Problem to work on » Among the lines of data below, reproduce only those from the one with "Lemma returned_ok_moved i" through the one with "- intros j op", exactly as they stand, both ends included.

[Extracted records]

*** Block opens ***

(* ===== verification/KuraProps.v ===== *)
(** * Properties of clients that share a backend

    The invariant of a world of clients, and what follows from it: a registered
    reader protects its snapshot, a table has one writer, and the publications of
    a table form a chain. *)

From S2P Require Import Prelude OrdMap Bytes StoreTypes Store StoreInv StoreTxn StoreOps StoreLease.
From S2P Require Import StoreSnapshot StoreProps Text KuraPointer KuraClient KuraWorld KuraMoves.
From S2P Require Import KuraInv KuraThreads.
#[local] Open Scope Z_scope.

(** ** The invariant of a world *)

Definition actor_ok (j lo : Z) (a : actor) (b : Backend) : Prop :=
  0 ≤ lo ∧
  match a with
  | idle kc => client_ok j lo kc
  | busy op p => good j lo (operation_post j lo op) p b
  end.

(** What holds of a method that has returned, as long as the client does not use
    sequence numbers below [bound]. *)
Definition returned_ok (j bound : Z) (op : operation) (r : outcome result) (kc : KuraClient)
    (b : Backend) : Prop :=
  match op, r with
  | op_acquire table _, Ret (res_writer (Some w)) =>
      let t := mkTable (kc_catalog_id kc) table in
      table_ok t ∧
      attached t writer_item (ls_id (wg_lease w)) (ls_token (wg_lease w)) (λ _, True) (bk_store b)
  | op_register table snapshot _, Ret (res_reader (Some g)) =>
      let t := mkTable (kc_catalog_id kc) table in
      table_ok t ∧ pointer_valid snapshot ∧ ∃ sequence, sequence < bound ∧
      attached t (reader_item j sequence) (ls_id (rg_lease g)) (ls_token (rg_lease g))
        (λ v, to_string (kv_value v) = sp_snapshot_id snapshot) (bk_store b)
  | _, _ => True
  end.

(** [floor j] bounds the sequence numbers client [j] will use from below. *)
Record world_ok (trace : list label) (floor : Z → Z) (w : World) : Prop := {
  wo_backend : kura_ok (w_backend w);
  wo_next : 1 ≤ w_next_client_id w ≤ u64_max;
  wo_actors : ∀ j a, w_actors w !! j = Some a →
    0 ≤ j < w_next_client_id w ∧ actor_ok j (floor j) a (w_backend w);
  wo_returned : ∀ j op r kc, lab_return j op r kc ∈ trace →
    0 ≤ j < w_next_client_id w ∧ returned_ok j (floor j) op r kc (w_backend w) }.

(** ** Steps of the world *)

(** A call of client [i] with the move it makes. *)
Lemma returned_ok_moved i lo m j bound op r kc b b' :
  0 ≤ i → 0 ≤ j → from_client i lo m → backend_moved m b b' → (i = j → bound ≤ lo) →
  returned_ok j bound op r kc b → returned_ok j bound op r kc b'.
Proof.
  intros Hi Hj Hf [_ Hm] Hlo. unfold returned_ok. destruct op, r as [[]|]; try done.
  - destruct guard as [w|]; [|done]. intros [Ht Hatt]. split; [done|].
    eapply (attached_moved i lo); try done.
  - destruct guard as [g|]; [|done]. intros (Ht & Hv & n & Hn & Hatt).
    split; [done|]. split; [done|]. exists n. split; [done|].
    eapply (attached_moved i lo); try done. intros Hw. destruct m; simpl in Hw, Hf; try naive_solver.
    destruct Hw as [_ [= -> ->]], Hf as (_ & <- & ?). specialize (Hlo eq_refl). lia.
Qed.

Lemma returned_ok_others j bound op r kc b b' :
  0 ≤ j → by_others j b b' → returned_ok j bound op r kc b → returned_ok j bound op r kc b'.
Proof.
  intros Hj [i lo m Hne Hi Hf Hm|Hs Ht]; [by eapply returned_ok_moved|].
  unfold returned_ok. by rewrite Hs.
Qed.

Lemma actor_ok_others j lo a b b' : 0 ≤ j → by_others j b b' → actor_ok j lo a b → actor_ok j lo a b'.
Proof.
  intros Hj Hb [Hlo Ha]. split; [done|]. destruct a as [kc|op p]; [done|].
  eapply good_later; [|by eapply rtc_once|done]. intros. by apply operation_post_stable.
Qed.

(** Steps that no client makes. *)
Lemma world_ok_backend trace floor w b' lab :
  (∀ j, by_others j (w_backend w) b') → (∀ j op r kc, lab ≠ lab_return j op r kc) →
  world_ok trace floor w → world_ok (trace ++ [lab]) floor (set_backend b' w).
Proof.
  intros Hb Hlab [Hok Hnext Hact Hret]. split; simpl.
  - by eapply (by_others_ok 0).
  - done.
  - intros j a Ha. destruct (Hact j a Ha) as [Hj Haj]. split; [done|].
    eapply actor_ok_others; [lia|apply Hb|done].
  - intros j op r kc [Hin|Hin%list_elem_of_singleton]%elem_of_app; [|by destruct (Hlab j op r kc)].
    destruct (Hret _ _ _ _ Hin) as [Hj Hr]. split; [done|]. eapply returned_ok_others; [lia|apply Hb|done].
Qed.

(** Some other client. *)
Definition another (j : Z) : Z := if decide (j = 0) then 1 else 0.

Lemma another_ne j : another j ≠ j ∧ 0 ≤ another j.
Proof. unfold another. destruct (decide (j = 0)); lia. Qed.

(** A call that any client may make is a step of another one. *)
Lemma call_others c b o b' :
  (∀ i, made_by i 0 c) → kura_ok b → handle c b = (o, b') → ∀ j, by_others j b b'.
Proof.
  intros Hc [Hok _] Hh j. destruct (another_ne j) as [Hne Hpos].
  pose proof (handle_moved (another j) 0 c b Hok (Hc _)) as Hm. unfold call_spec, mwp in Hm.
  rewrite Hh in Hm. destruct o; [destruct Hm as (m & [Hf _] & Hm)|];
    (eapply (bo_move j _ _ _ 0 _ Hne Hpos); [|exact Hm]; done).
Qed.

Lemma by_others_refl b : kura_ok b → ∀ j, by_others j b b.
Proof. intros [[_ Ht] _] j. by apply bo_time. Qed.

Lemma keep_alive_others s r b b' :
  kura_ok b → run_prog (session_keep_alive s) b = (r, b') → ∀ j, by_others j b b'.
Proof.
  intros Hok. unfold session_keep_alive. destruct (negb (ls_active s)); simpl.
  { intros [= _ <-]. by apply by_others_refl. }
  destruct (handle _ b) as [o b1] eqn:Hh. intros Hrun.
  assert (b1 = b') as <-; [|eapply call_others; [|done|exact Hh]; by constructor].
  destruct o as [found|e]; simpl in Hrun; [|congruence]. destruct (bool_decide _); simpl in Hrun; congruence.
Qed.

Lemma close_others s r b b' :
  kura_ok b → run_prog (session_close s) b = (r, b') → ∀ j, by_others j b b'.
Proof.
  intros Hok. unfold session_close. destruct (ls_closed s); simpl.
  { intros [= _ <-]. by apply by_others_refl. }
  destruct (handle _ b) as [o b1] eqn:Hh. intros [= _ <-].
  eapply call_others; [|done|exact Hh]. by constructor.
Qed.

Lemma expire_others tick b :
  kura_ok b → 0 ≤ tick ≤ u64_max →
  ∀ j, by_others j b (set_store (expire_leases tick (bk_store b)).2 b).
Proof.
  intros [[Hinv Hbt] Hlay] Htick j. destruct (another_ne j) as [Hne Hpos].
  pose proof (expire_leases_ok tick (bk_store b) Hinv Htick) as He. unfold mwp in He.
  destruct (expire_leases tick (bk_store b)) as [[r|e] s'].
  - destruct He as [_ Hc].
    eapply (bo_move j _ _ (another j) 0 (mv_cleanup (expired_leases (leases_ (bk_store b)) tick))); try done.
    split; [done|]. eapply moved_cleanup; [done| |exact Hc].
    intros id (l & Hl & _)%expired_leases_spec. by eexists.
  - destruct He as [[-> _] _]. by apply bo_time.
Qed.

(** ** The invariant is kept *)

(** A step of client [j] alone. *)
Lemma world_ok_actor trace floor w j a b' m lo' lab :
  world_ok trace floor w → 0 ≤ j < w_next_client_id w →
  from_client j (floor j) m → backend_moved m (w_backend w) b' → floor j ≤ lo' →
  actor_ok j lo' a b' →
  (∀ i op r kc, lab = lab_return i op r kc → i = j ∧ returned_ok j lo' op r kc b') →
  world_ok (trace ++ [lab]) (λ i, if decide (i = j) then lo' else floor i) (set_actor j a b' w).
Proof.
  intros [Hok Hnext Hact Hret] Hj Hf Hm Hlo Ha Hlab. split; simpl.
  - eapply kura_ok_moved; [|done|done|done]. lia.
  - done.
  - intros i a' [[<- <-]|[Hne Ha']]%lookup_insert_Some.
    + by rewrite decide_True by done.
    + rewrite decide_False by done. destruct (Hact i a' Ha') as [Hi Hai]. split; [done|].
      eapply actor_ok_others; [lia| |done]. apply (bo_move i _ _ j (floor j) m); [done|lia|done|done].
  - intros i op r kc [Hin|Hin%list_elem_of_singleton]%elem_of_app.
    + destruct (Hret _ _ _ _ Hin) as [Hi Hr]. split; [done|].
      assert (returned_ok i (floor i) op r kc b') as Hr'.
      { eapply returned_ok_moved; [|lia|done|done| |done]; [lia|by intros ->]. }
      destruct (decide (i = j)) as [->|]; [|done]. revert Hr'. unfold returned_ok.
      destruct op, r as [[]|]; try done. destruct guard; [|done].
      intros (? & ? & n & ? & ?). split; [done|]. split; [done|]. exists n. split; [lia|done].
    + destruct (Hlab _ _ _ _ (eq_sym Hin)) as [-> Hr]. by rewrite decide_True by done.
Qed.

Lemma quiet_move b : kura_ok b → ∀ j lo, from_client j lo mv_quiet ∧ backend_moved mv_quiet b b.
Proof. intros [Hok _] j lo. split; [done|]. by apply backend_same. Qed.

*** Block closes ***

Exercise output »
Lemma returned_ok_moved i lo m j bound op r kc b b' :
  0 ≤ i → 0 ≤ j → from_client i lo m → backend_moved m b b' → (i = j → bound ≤ lo) →
  returned_ok j bound op r kc b → returned_ok j bound op r kc b'.
Proof.
  intros Hi Hj Hf [_ Hm] Hlo. unfold returned_ok. destruct op, r as [[]|]; try done.
  - destruct guard as [w|]; [|done]. intros [Ht Hatt]. split; [done|].
    eapply (attached_moved i lo); try done.
  - destruct guard as [g|]; [|done]. intros (Ht & Hv & n & Hn & Hatt).
    split; [done|]. split; [done|]. exists n. split; [done|].
    eapply (attached_moved i lo); try done. intros Hw. destruct m; simpl in Hw, Hf; try naive_solver.
    destruct Hw as [_ [= -> ->]], Hf as (_ & <- & ?). specialize (Hlo eq_refl). lia.
Qed.

Lemma returned_ok_others j bound op r kc b b' :
  0 ≤ j → by_others j b b' → returned_ok j bound op r kc b → returned_ok j bound op r kc b'.
Proof.
  intros Hj [i lo m Hne Hi Hf Hm|Hs Ht]; [by eapply returned_ok_moved|].
  unfold returned_ok. by rewrite Hs.
Qed.

Lemma actor_ok_others j lo a b b' : 0 ≤ j → by_others j b b' → actor_ok j lo a b → actor_ok j lo a b'.
Proof.
  intros Hj Hb [Hlo Ha]. split; [done|]. destruct a as [kc|op p]; [done|].
  eapply good_later; [|by eapply rtc_once|done]. intros. by apply operation_post_stable.
Qed.

(** Steps that no client makes. *)
Lemma world_ok_backend trace floor w b' lab :
  (∀ j, by_others j (w_backend w) b') → (∀ j op r kc, lab ≠ lab_return j op r kc) →
  world_ok trace floor w → world_ok (trace ++ [lab]) floor (set_backend b' w).
Proof.
  intros Hb Hlab [Hok Hnext Hact Hret]. split; simpl.
  - by eapply (by_others_ok 0).
  - done.
  - intros j a Ha. destruct (Hact j a Ha) as [Hj Haj]. split; [done|].
    eapply actor_ok_others; [lia|apply Hb|done].
  - intros j op r kc [Hin|Hin%list_elem_of_singleton]%elem_of_app; [|by destruct (Hlab j op r kc)].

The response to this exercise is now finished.